Санька помолчала, потом усмехнулась, глядя в сторону:
— Значит, мы с тобой друг друга стоим. Ты хоть не хотел никого взрывать, а я иногда мечтаю, чтобы кто-нибудь взорвал наш интернат. К счастью или к сожалению, он от этого не взрывается. Я стала очень злая и жестокая. У меня тоже скверная история.
— Повернись-ка к свету. Нет. Это не жестокость, это усталость. Или отчаянье. Но ты не стала злее. Может быть, наоборот. Ты на соседок ведь не злишься и не хочешь их поколотить?

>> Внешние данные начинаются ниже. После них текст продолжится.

(* ===== verification/Sim.v ===== *)
(** * The deterministic simulator (src/sim/sim.go, loop.go, deliver.go,
      workload.go, gen.go, scenario.go)

    [Simulator] is the Go struct.  Its one random source is shared by the
    network, the workload and all nodes: a call into a node lends it the source
    and takes it back.  A scheduled closure is a value of [action], which
    [perform] runs.  Virtual times and sequence numbers are unbounded integers:
    a run is far shorter than the 292 years an [int64] of nanoseconds holds. *)

From Stdlib Require Import QArith.
From Stdlib Require String.
From S2P Require Import Prelude RaftTypes Storage RaftLog Raft Node KvCodec KvStateMachine.
From S2P Require Import Lin EventQueue GoStrings Trace SimNode SimNet Invariants.
Import (notations) String.

#[local] Open Scope Z_scope.

Definition Millisecond : Z := 1000000.

Record WorkloadConfig : Type := mkWorkloadConfig {
  wc_Clients : Z;
  wc_Keys : Z;
  wc_ThinkMin : Z;
  wc_ThinkMax : Z;
  wc_PutRatio : Q;
  wc_DeleteRatio : Q;
  wc_CasRatio : Q
}.
Record sim_config : Type := mkSimConfig {
  sc_Seed : Z;
  sc_Nodes : Z;
  sc_Election : Z;
  sc_Heartbeat : Z;
  sc_TickEvery : Z;
  sc_SnapshotEntries : Z;
  sc_Net : NetworkConfig;
  sc_Workload : WorkloadConfig
}.

(** [Config.validate] *)
Inductive sim_config_error : Type :=
| NodesPositive | ElectionExceedsHeartbeat | HeartbeatPositive | TickPositive | DropRateRange | DupRateRange | RatioSum.
Definition unit_range (q : Q) : bool := Qle_bool 0 q && Qle_bool q 1.
Definition sim_validate (c : sim_config) : option sim_config_error :=
  if sc_Nodes c <=? 0 then Some NodesPositive else
  if sc_Election c <=? sc_Heartbeat c then Some ElectionExceedsHeartbeat else
  if sc_Heartbeat c <=? 0 then Some HeartbeatPositive else
  if sc_TickEvery c <=? 0 then Some TickPositive else
  if negb (unit_range (nc_DropRate (sc_Net c))) then Some DropRateRange else
  if negb (unit_range (nc_DupRate (sc_Net c))) then Some DupRateRange else
  let w := sc_Workload c in
  if negb (unit_range (wc_PutRatio w + wc_DeleteRatio w + wc_CasRatio w)) then Some RatioSum else None.

Record client : Type := mkClient {
  cl_id : Z;
  cl_seq : Z;
  cl_leaderHint : Z;
  cl_pending : bool;
  cl_cmd : Command;
  cl_histID : Z;
  cl_attempt : Z
}.
Definition zeroCommand : Command := mkCommand 0 0 OpInvalid [] None None.
Definition newClient (id : Z) : client := mkClient id 0 0 false zeroCommand 0 0.

(** The closures of scenario.go: a cycle, and what ends its fault. *)
Inductive fault : Type :=
| PartitionLeaderCycle | PartitionLeaderHeal
| RandomHalfCycle | RandomHalfHeal
| CrashLeaderCycle | CrashLeaderRestart (target : Z)
| MixedPartitionCycle | MixedPartitionHeal
| MixedCrashCycle | MixedCrashRestart (target : Z)
| SnapshotCycle | SnapshotHeal.

(** The closures handed to [schedule]. *)
Inductive action : Type :=
| ATick (id : Z)
| ADeliver (to : Z) (m : Message)
| AClient (c : Z)
| ARetry (c : Z) (seqAtSubmit attemptAtSubmit : Z)
| AFault (f : fault).

Inductive sim_error : Type :=
| EInvariant (now : Z) (v : violation)
| EApplySnapshot (id : Z) (e : errkind)
| EAppendEntries (id : Z) (e : errkind)
| ESetHardState (id : Z) (e : errkind)
| ERestore (id : Z) (e : kv_error)
| EReadSnapshot (id : Z) (e : errkind)
| ECompaction (id : Z) (e : errkind)
| EDecode (id index : Z) (e : kv_error)
| ERestart (id : Z).

(** A client is referred to by its id; it is the element at [id - 1]. *)
Record Simulator : Type := mkSimulator {
  sm_cfg : sim_config;
  sm_rng : Rand;
  sm_now : Z;
  sm_seq : Z;
  sm_queue : list (@event action);
  sm_scenario : list byte;
  sm_peers : list Z;
  sm_nodes : gmap Z nodeState;
  sm_net : network;
  sm_rec : recorder;
  sm_hist : History;
  sm_clients : list client;
  sm_checker : invariants;
  sm_firstErr : option sim_error
}.
(* ===== verification/SimSpec.v ===== *)
(** * The simulator's timeline and its clients

    Every closure the simulator runs keeps [sim_inv]: the queue is a heap of
    events not earlier than the clock, and every client has at most one
    operation in flight, recorded in the history.  So events fire in the order
    of time, virtual time never runs backwards, and the operations of one
    client never overlap. *)

From Stdlib Require Import QArith.
From Stdlib Require String.
From S2P Require Import Prelude RaftTypes Storage RaftLog Raft Node KvCodec KvStateMachine.
From S2P Require Import Lin EventQueue GoStrings Trace SimNode SimNet Invariants Sim.
Import (notations) String.

#[local] Open Scope Z_scope.

Implicit Types s : Simulator.

(** ** The invariant *)

(** No delay is negative; there is no message hook. *)
Record timing (c : sim_config) (n : network) : Prop := mkTiming {
  tm_tick : 0 < sc_TickEvery c;
  tm_election : 0 < sc_Election c;
  tm_think : 0 ≤ wc_ThinkMin (sc_Workload c);
  tm_delay : 0 ≤ nc_DelayMin (nt_cfg n);
  tm_hook : nt_hook n = None
}.

(** An operation of the history, completed or pending, and the state of its
    client when it was invoked. *)
Definition after_all (t : Z) (id seq : Z) (ops : list Operation) : Prop :=
  ∀ o, o ∈ ops → op_ClientID o = id → op_Return o ≤ t ∧ cmdSeq (op_Input o) < seq.
(** The completed operations, latest first. *)
Fixpoint sequential (ops : list Operation) : Prop :=
  match ops with
  | [] => True
  | o :: ops => after_all (op_Call o) (op_ClientID o) (cmdSeq (op_Input o)) ops ∧ sequential ops
  end.

(** Client [x] and the history. *)
Record client_ok (h : History) (now : Z) (k : nat) (x : client) : Prop := mkClientOk {
  co_id : cl_id x = Z.of_nat k + 1;
  co_done : after_all now (cl_id x) (cl_seq x + 1) (h_ops h);
  co_pending : if cl_pending x
    then ∃ o, h_pending h !! cl_histID x = Some o ∧ op_ClientID o = cl_id x ∧ op_Input o = cl_cmd x ∧
      cmdSeq (cl_cmd x) = cl_seq x ∧ op_Call o ≤ now ∧ after_all (op_Call o) (cl_id x) (cl_seq x) (h_ops h)
    else True
}.
(** Only operations the state machine has are recorded. *)
Definition valid_input (o : Operation) : Prop := valid_op (cmdOp (op_Input o)) = true.
Definition valid_history (h : History) : Prop := Forall valid_input (h_ops h) ∧ map_Forall (λ _, valid_input) (h_pending h).
Record sim_inv s : Prop := mkSimInv {
  si_timing : timing (sm_cfg s) (sm_net s);
  si_queue : ∃ l, queue_rep (sm_queue s) l ∧ Forall (λ e, sm_now s ≤ ev_at e ∧ ev_seq e ≤ sm_seq s) l;
  si_clients : ∀ k x, sm_clients s !! k = Some x → client_ok (sm_hist s) (sm_now s) k x;
  si_fresh : ∀ h o, h_pending (sm_hist s) !! h = Some o → h < h_nextID (sm_hist s) ∧
    ∃ k x, sm_clients s !! k = Some x ∧ cl_pending x = true ∧ cl_histID x = h ∧ op_ClientID o = cl_id x;
  si_ops : sequential (reverse (h_ops (sm_hist s)));
  si_valid : valid_history (sm_hist s)
}.

(** ** Computations that keep it *)

(** [c] keeps the invariant, the clock and the config, and yields [P]. *)
Definition yields {A} (P : A → Prop) (c : M Simulator A) : Prop :=
  ∀ s, sim_inv s → wp True c (λ a s', P a ∧ sim_inv s' ∧ sm_now s' = sm_now s ∧ sm_cfg s' = sm_cfg s) s.
Definition keeps {A} (c : M Simulator A) : Prop := yields (λ _, True) c.
Lemma arm_poll_check_synchronized_inner_run this report w :
  ArmPoll.check_synchronized_inner this report w
    = AsyncHandshake.check_synchronized_inner this w.
Proof.
  rewrite check_synchronized_inner_run.
  unfold ArmPoll.check_synchronized_inner, may_check, self_updated,
    own_epoch_in_order, scanned_min_epoch, update_epoch_self,
    update_epoch_internal, modify_thread, ArmPoll.all_java_threads.
  destruct w as [ge gf ps rs ts db ct sp]. run_m.
  destruct ASSERT, sp; simpl; try reflexivity;
    destruct ct as [i| |]; simpl; rewrite ?Nat.eqb_refl; simpl;
    try reflexivity;
    try (destruct (from_option _ true (ts !! i)); simpl; try reflexivity);
    match goal with
    | |- context [frontier_happens_before ?a ?b] =>
        destruct (frontier_happens_before a b); [|reflexivity]
    end;
    simpl;
    match goal with
    | |- context [ArmPoll.java_threads_do ?cl (seq 0 (length ?ts)) ?w0] =>
        destruct (arm_poll_scan_observe (length ts) 0 cl w0 eq_refl eq_refl)
          as (cl' & -> & ->)
    end;
    simpl;
    match goal with
    | |- context [AsyncHandshake.java_threads_do ?cl 0 ?ts] =>
        destruct (async_scan_fields cl 0 ts) as (-> & _)
    end;
    reflexivity.
Qed.

Lemma arm_poll_do_thread_frame cl i w cl' w' :
  ArmPoll.do_thread cl i w = Some (cl', w') ->
  threads_only w w' /\
  (forall j, j <> i -> java_threads w' !! j = java_threads w !! j) /\
  ArmPoll.arm_poll cl' = ArmPoll.arm_poll cl /\
  ArmPoll.closure_required_frontier cl' = ArmPoll.closure_required_frontier cl.
Proof.
  unfold ArmPoll.do_thread, load_epoch, ArmPoll.DelegateProcessingScope_processed,
    update_epoch_self_or_other, update_epoch_internal, modify_thread.
  run_m. intros H. break_run H; injection H as <- <-; simpl;
    (split; [repeat split; simpl; rewrite ?length_alter; reflexivity|]);
    (split; [|split; reflexivity]);
    intros other Hother; simpl; rewrite ?list_lookup_alter_ne by auto;
    reflexivity.
Qed.

Lemma arm_poll_scan_frame idx : forall cl w cl' w',
  ArmPoll.java_threads_do cl idx w = Some (cl', w') ->
  threads_only w w' /\
  (forall j, ~ In j idx -> java_threads w' !! j = java_threads w !! j).
Proof.
  induction idx as [|i idx IH]; intros cl w cl' w'; simpl.
  - intros [= <- <-]. split; [apply threads_only_refl | reflexivity].
  - unfold m_bind.
    destruct (ArmPoll.do_thread cl i w) as [[cl1 w1]|] eqn:Hone; [|discriminate].
    apply arm_poll_do_thread_frame in Hone as (Hf1 & Hl1 & _).
    intros Hrest. apply IH in Hrest as (Hf & Hl).
    split; [eapply threads_only_trans; eassumption|].
    intros j Hj. rewrite Hl, Hl1; [reflexivity| |].
    + intros ->. apply Hj. left. reflexivity.
    + intros Hin. apply Hj. right. exact Hin.
Qed.

Lemma arm_local_polls_frame this w n w' :
  ArmPoll.arm_local_polls this w = Some (n, w') ->
  global_epoch w' = global_epoch w /\ pending_sync w' = pending_sync w /\
  length (java_threads w') = length (java_threads w).
Proof.
  unfold ArmPoll.arm_local_polls, ArmPoll.all_java_threads.
  unfold m_bind at 1 2. unfold m_get, m_ret. unfold m_bind at 1.
  destruct (ArmPoll.java_threads_do _ _ w) as [[cl w1]|] eqn:Hscan;
    [|discriminate].
  apply arm_poll_scan_frame in Hscan as ((Hge & _ & Hps & _ & _ & _ & _ & Hlen) & _).
  unfold m_bind. rewrite wrap_check_frontier_helper_run.
  destruct (frontier_happens_before (ArmPoll.min_epoch cl) _).
  - intros [= <- <-]. auto.
  - unfold assert_that.
    destruct (frontier_happens_before (global_frontier w1) _);
      destruct (ASSERT && _); try discriminate; intros [= <- <-]; simpl; auto.
Qed.

Lemma arm_poll_check_synchronized_run this report w :
  ArmPoll.check_synchronized this report w
    = AsyncHandshake.check_synchronized this w.
Proof.
  unfold ArmPoll.check_synchronized, AsyncHandshake.check_synchronized, m_bind.
  rewrite arm_poll_check_synchronized_inner_run. reflexivity.
Qed.

End ArmPollScan.

(** X8.  The two wrap-aware generations take the same decision: the
    observing scan of the poll-arming closure changes nothing and ends on
    the [min_epoch] of the handshake closure, and [check_synchronized_inner]
    and [check_synchronized] of the poll-arming generation, whatever their
    [report_straggler], return the result and leave the world that those of
    the handshake generation do. *)
Theorem arm_poll_check_synchronized_agrees
    {P : Platform} (this : G1EpochSynchronizer) (report : bool) (w : World) :
  (exists cl,
      ArmPoll.java_threads_do
        (ArmPoll.new_closure (required_frontier this) false report)
        (seq 0 (length (java_threads w))) w = Some (cl, w) /\
      ArmPoll.min_epoch cl = scanned_min_epoch (required_frontier this) w) /\
  ArmPoll.check_synchronized_inner this report w
    = AsyncHandshake.check_synchronized_inner this w /\
  ArmPoll.check_synchronized this report w
    = AsyncHandshake.check_synchronized this w.
Proof.
  split; [|split].
  - destruct (arm_poll_scan_observe (length (java_threads w)) 0
                (ArmPoll.new_closure (required_frontier this) false report) w
                eq_refl eq_refl) as (cl & Hrun & Hmin).
    exists cl. split; [exact Hrun|]. rewrite Hmin. unfold scanned_min_epoch.
    destruct (async_scan_fields
                (AsyncHandshake.new_closure (required_frontier this) false) 0
                (java_threads w)) as (-> & _).
    reflexivity.
  - apply arm_poll_check_synchronized_inner_run.
  - apply arm_poll_check_synchronized_run.
Qed.

(** ** The count of pending synchronizations *)

Section Accounting.
Context {P : Platform}.

(** [pending_sync] after a call that returned [r]: one less, in a debug
    build, when [r] is [true]. *)
Definition pending_sync_after (r : bool) (w : World) : Z :=
  if r && ASSERT then uintx_sub (pending_sync w) 1 else pending_sync w.

Lemma check_synchronized_accounting this w r w' :
  AsyncHandshake.check_synchronized this w = Some (r, w') ->
  global_epoch w' = global_epoch w /\
  pending_sync w' = pending_sync_after r w.
Proof.
  rewrite check_synchronized_run.
  destruct (AsyncHandshake.check_synchronized_inner this w) as [[r1 w1]|] eqn:Hin;
    [|discriminate].
  apply check_synchronized_inner_result in Hin as (_ & Hw1). cbv zeta in Hw1.
  destruct (self_updated_fields w) as (Hge & _ & Hps & _).
  assert (Hw1' : global_epoch w1 = global_epoch w /\ pending_sync w1 = pending_sync w).
  { subst w1. destruct (_ && _ && _); simpl; auto. }
  destruct Hw1' as (Hge1 & Hps1). unfold pending_sync_after.
  destruct r1; intros [= <- <-].
  - destruct (pending_sync_decremented_fields w1) as (-> & _ & _ & _ & _ & ->).
    simpl. rewrite Hps1. destruct ASSERT; auto.
  - simpl. auto.
Qed.

Lemma async_spin_accounting this start ticks : forall w r w',
  AsyncHandshake.spin this start ticks w = Some (Some r, w') ->
  global_epoch w' = global_epoch w /\
  pending_sync w' = pending_sync_after r w.
Proof.
  induction ticks as [|t ticks IH]; intros w r w'; simpl; unfold m_bind;
    destruct (AsyncHandshake.check_synchronized this w) as [[[|] w1]|] eqn:Hc;
    try discriminate;
    apply check_synchronized_accounting in Hc as (Hge & Hps).
  - intros [= <- <-]. auto.
  - intros [= <- <-]. auto.
  - destruct (_ >? _).
    + intros [= <- <-]. auto.
    + unfold m_modify. intros Hrest. apply IH in Hrest as (Hge' & Hps').
      simpl in Hge', Hps'. rewrite Hge', Hps'.
      unfold pending_sync_after in *. simpl in *. rewrite Hps.
      split; congruence.
Qed.
(** X7. When no identifier is queued twice, the workers do not interfere on
    the download directory: however the threads interleave, [download_pdfs]
    leaves the directory that downloading the queue one item after the other
    leaves, and the file of every queued item holds what that item's worker
    wrote last: the fetched body, the part written before a write failed, or
    what was there before when the request itself failed. *)
Theorem X7_distinct_identifiers_do_not_interfere
    C oracle queue dir errs dir' errs' :
  NoDup queue.*1 →
  download_pdfs C oracle queue dir errs dir' errs' →
  dir' = (run_in_turn oracle queue (dir, errs)).1
  ∧ ∀ item, item ∈ queue →
      dir' !! pdf_name item.1
      = match oracle item.1 (choose_url item.2) with
        | Fetched content => Some content
        | WriteError written _ => Some written
        | RequestError _ | OtherError _ => dir !! pdf_name item.1
        end.
Proof.
  intros Hnd [ts Hrun].
  pose proof (directory_reachable C oracle queue dir errs _ Hnd Hrun) as Hdir.
  destruct (dispatched_reachable C oracle queue dir errs _ Hrun)
    as (_ & _ & Hdone).
  rewrite remaining_done in Hdir by (by apply Hdone).
  cbn in Hdir. split.
  - by rewrite run_in_turn_effects.
  - intros item Hin. rewrite Hdir.
    apply (run_in_turn_content oracle queue (dir, errs) item Hnd Hin).
Qed.

Lemma X7_distinct_identifiers_do_not_interfere_witness :
  let oracle := λ (i : string) (_ : cell),
                  if bool_decide (i = "B") then Fetched "%PDF-1.4"
                  else RequestError ("no route to " +:+ i) in
  let row := [("Pdf_URL", Text "http://host/x.pdf")] in
  let queue := [("A", row); ("B", row)] in
  let dir : gmap string string := {[ "A.pdf" := "old" ]} in
  let dir' := (run_in_turn oracle queue (dir, [])).1 in
  dir' = (run_in_turn oracle queue (dir, [])).1
  ∧ ∀ item, item ∈ queue →
      dir' !! pdf_name item.1
      = match oracle item.1 (choose_url item.2) with
        | Fetched content => Some content
        | WriteError written _ => Some written
        | RequestError _ | OtherError _ => dir !! pdf_name item.1
        end.
Proof.
  intros oracle row queue dir dir'.
  apply (X7_distinct_identifiers_do_not_interfere MAX_CONCURRENT_THREADS
           oracle queue dir [] dir' (run_in_turn oracle queue (dir, [])).2).
  - apply (bool_decide_unpack _). by vm_compute.
  - apply download_pdfs_in_turn. unfold MAX_CONCURRENT_THREADS. lia.
Defined.

(** ** One thread at a time *)

(** With a bound of one, the effects still to come are run in the order in
    which they stand: no thread but the one that moves has anything left. *)
Lemma one_at_a_time_reachable oracle queue dir errs s :
  rtc (step 1 oracle) (start queue dir errs) s →
  run_effects (remaining oracle s) (shared s)
  = run_effects (effects_of oracle queue) (dir, errs).
Proof.
  revert s. apply (rtc_ind_r (R := step 1 oracle)
    (λ s, run_effects (remaining oracle s) (shared s)
          = run_effects (effects_of oracle queue) (dir, errs))).
  - unfold remaining, start. cbn [threads pending shared].
    change (todo_effects []) with (@nil effect). done.
  - intros s1 s2 Hrun Hstep IH.
    destruct (step_cases 1 oracle s1 s2 Hstep)
      as [[-> ->]|(q & ts1 & name & eff & todo & ts2 & sh & p & -> & ->)];
      [done|].
    rewrite <- IH. unfold remaining. cbn [threads pending shared].
    destruct (within_bound_reachable 1 oracle (le_n 1) queue dir errs _ Hrun)
      as [Hle _].
    cbn [threads] in Hle.
    rewrite alive_count_app, (alive_count_cons _ ts2), alive_count_live in Hle.
    rewrite !todo_effects_app, (todo_effects_ended ts1) by lia.
    rewrite !todo_effects_cons. cbn [t_todo default id app].
    done.
Qed.

(** X8. With the bound on concurrent threads set to one, [download_pdfs]
    downloads the queue strictly one item after the other: every run ends with
    the directory and the error list of that one schedule, so the error list
    is the old one followed by identifier and message of each failed item, in
    queue order. *)
Theorem X8_bound_one_downloads_in_turn oracle queue dir errs dir' errs' :
  download_pdfs 1 oracle queue dir errs dir' errs' →
  (dir', errs') = run_in_turn oracle queue (dir, errs)
  ∧ errs' = errs ++ paired (omap (failure_entry oracle) queue).
Proof.
  intros [ts Hrun].
  pose proof (one_at_a_time_reachable oracle queue dir errs _ Hrun) as Hst.
  destruct (dispatched_reachable 1 oracle queue dir errs _ Hrun)
    as (_ & _ & Hdone).
  rewrite remaining_done in Hst by (by apply Hdone).
  cbn in Hst. rewrite <- run_in_turn_effects in Hst.
  split; [done|].
  rewrite <- (run_in_turn_errors oracle queue dir errs), <- Hst. done.
Qed.

Lemma X8_bound_one_downloads_in_turn_witness :
  let oracle := λ (i : string) (_ : cell),
                  if bool_decide (i = "B") then Fetched "%PDF-1.4"
                  else RequestError ("no route to " +:+ i) in
  let row := [("Pdf_URL", Text "http://host/x.pdf")] in
  let queue := [("A", row); ("B", row); ("C", row)] in
  let st := run_in_turn oracle queue (∅, []) in
  (st.1, st.2) = run_in_turn oracle queue (∅, [])
  ∧ st.2 = [] ++ paired (omap (failure_entry oracle) queue).
Proof.
  intros oracle row queue st.
  apply (X8_bound_one_downloads_in_turn oracle queue ∅ [] st.1 st.2).
  apply download_pdfs_in_turn. lia.
Defined.

(** ** The error message of a failed item *)

Lemma index_of_first x before after :
  x ∉ before → index_of x (before ++ x :: after) = Some (length before).
Proof.
  induction before as [|y before IH]; intros Hx; cbn [app index_of length].
  - by rewrite bool_decide_eq_true_2.
  - rewrite bool_decide_eq_false_2 by set_solver.
    rewrite IH by set_solver. done.
Qed.

(** X9. The message [create_output_report] gives a failed item is found by
    position: it is the entry of [download_errors] that follows the first
    occurrence of the identifier, whatever that entry is; it is empty when
    the identifier is the last entry; and it is "File not found" exactly
    when the identifier does not occur in the list. *)
Theorem X9_error_message_follows_first_occurrence index :
  (∀ download_errors,
      index ∉ download_errors →
      error_message index download_errors = "File not found")
  ∧ (∀ before after,
        index ∉ before →
        error_message index (before ++ index :: after)
        = default "" (head after)).
Proof.
  split.
  - intros download_errors. apply error_message_absent.
  - intros before after Hx. unfold error_message.
    rewrite bool_decide_eq_true_2 by set_solver.
    rewrite index_of_first by done.
    rewrite length_app. cbn [length].
    destruct after as [|m after].
    + rewrite bool_decide_eq_false_2 by (cbn [length]; lia). done.
    + rewrite bool_decide_eq_true_2 by (cbn [length]; lia).
      rewrite lookup_app_r by lia.
      replace (length before + 1 - length before) with 1 by lia. done.
Qed.

(** ** What [update_metadata] writes, and when it fails *)

Lemma id_column_of_new_data cols q reports_data dir :
  ID_COLUMN ∈ columns (DataFrame_of_records (new_records cols q reports_data dir))
  ↔ r_index q ≠ [].
Proof.
  rewrite columns_of_records. unfold new_records. split.
  - intros (r & Hr & _) Hq. rewrite Hq in Hr. by apply not_elem_of_nil in Hr.
  - intros Hq. destruct (r_index q) as [|i l]; [done|].
    exists (new_record cols reports_data (get_existing_downloads dir) i).
    split; [rewrite fmap_cons; by left|].
    apply new_record_fixed_keys.
Qed.

(** X10. [update_metadata] saves as backup the metadata table exactly as it
    loaded it (the empty two-column table when there is no metadata file),
    and it fails to write the updated table in two cases only: the metadata
    file cannot be read, in which case no backup is written either, or the
    file has no identifier column and the queue is empty, so that
    [drop_duplicates] finds no such column. *)
Theorem X10_update_metadata_backup_and_failure q reports_data dir f :
  (update_metadata q reports_data dir f).1 = load_metadata f
  ∧ ((update_metadata q reports_data dir f).2 = None ↔
     f = Unreadable
     ∨ ∃ M, f = Stored M ∧ (ID_COLUMN ∉ columns M) ∧ r_index q = []).
Proof.
  assert (∀ M,
    drop_duplicates ID_COLUMN
      (concat M (DataFrame_of_records
                   (new_records (columns M) q reports_data dir))) = None
    ↔ (ID_COLUMN ∉ columns M) ∧ r_index q = []) as Hdrop.
  { intros M. unfold drop_duplicates, concat. cbn [columns].
    case_bool_decide as Hin; rewrite elem_of_extend_columns in Hin;
      rewrite id_column_of_new_data in Hin.
    - split; [done|]. intros [HM Hq]. destruct Hin as [?|?]; done.
    - split; [|done]. intros _. split; [tauto|].
      destruct (r_index q); [done|]. exfalso. apply Hin. by right. }
  unfold update_metadata. destruct f as [| |M]; cbn [load_metadata fst snd].
  - split; [done|]. rewrite Hdrop. cbn [columns]. split.
    + intros [HM _]. exfalso. apply HM. by left.
    + intros [?|(M & ? & _)]; done.
  - split; [done|]. split; [by left|done].
  - split; [done|]. rewrite Hdrop. split.
    + intros ?. right. by exists M.
    + intros [?|(M' & [= <-] & ?)]; done.
Qed.

(** ** The metadata table after an update *)

Lemma extend_columns_prefix acc ks : ∃ added, extend_columns acc ks = acc ++ added.
Proof.
  unfold extend_columns. revert acc.
  induction ks as [|k ks IH]; intros acc; cbn [foldl].
  - exists []. by rewrite app_nil_r.
  - case_bool_decide; [apply IH|].
    destruct (IH (acc ++ [k])) as [added ->]. exists (k :: added).
    by rewrite <- app_assoc.
Qed.

(** [concat] followed by [drop_duplicates], when it succeeds. *)
Lemma merged_frame col (M N T : DataFrame) :
  drop_duplicates col (concat M N) = Some T →
  let cols := extend_columns (columns M) (columns N) in
  col ∈ cols
  ∧ T = mkDataFrame cols (keep_last col (reindex cols <$> (rows M ++ rows N))).
Proof.
  unfold drop_duplicates, concat. cbn [columns rows].
  case_bool_decide; [|done]. intros [= <-]. done.
Qed.

Lemma new_data_ids cols q reports_data dir :
  field ID_COLUMN
    <$> rows (DataFrame_of_records (new_records cols q reports_data dir))
  = Text <$> r_index q.
Proof.
  pose proof (id_column_of_new_data cols q reports_data dir) as Hid.
  unfold DataFrame_of_records in *. cbn [rows columns] in *.
  unfold new_records in *. rewrite <- !list_fmap_compose.
  apply list_fmap_ext. intros n i Hi. unfold compose.
  rewrite field_reindex_in; [apply new_record_id|].
  apply Hid. intros Hq. by rewrite Hq in Hi.
Qed.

— Нет. Но это потому, что они делают гадости мне. Вот когда на моих глазах другого обижают, тогда лучше держаться от меня подальше.
— Понятно. Это слишком часто здесь происходит, вот и все. Ладно, Сань. Я постараюсь никого не обижать. Знаешь, я последнее время не хотел смотреть на ту мраморную головку. Она стала казаться мне игрушечной, что ли? Наверно, я подозревал, что ты уже другая. Более настоящая.
— А у тебя все косточки на лице видно. Хоть изучай их по-латыни. Помнишь, что как называется?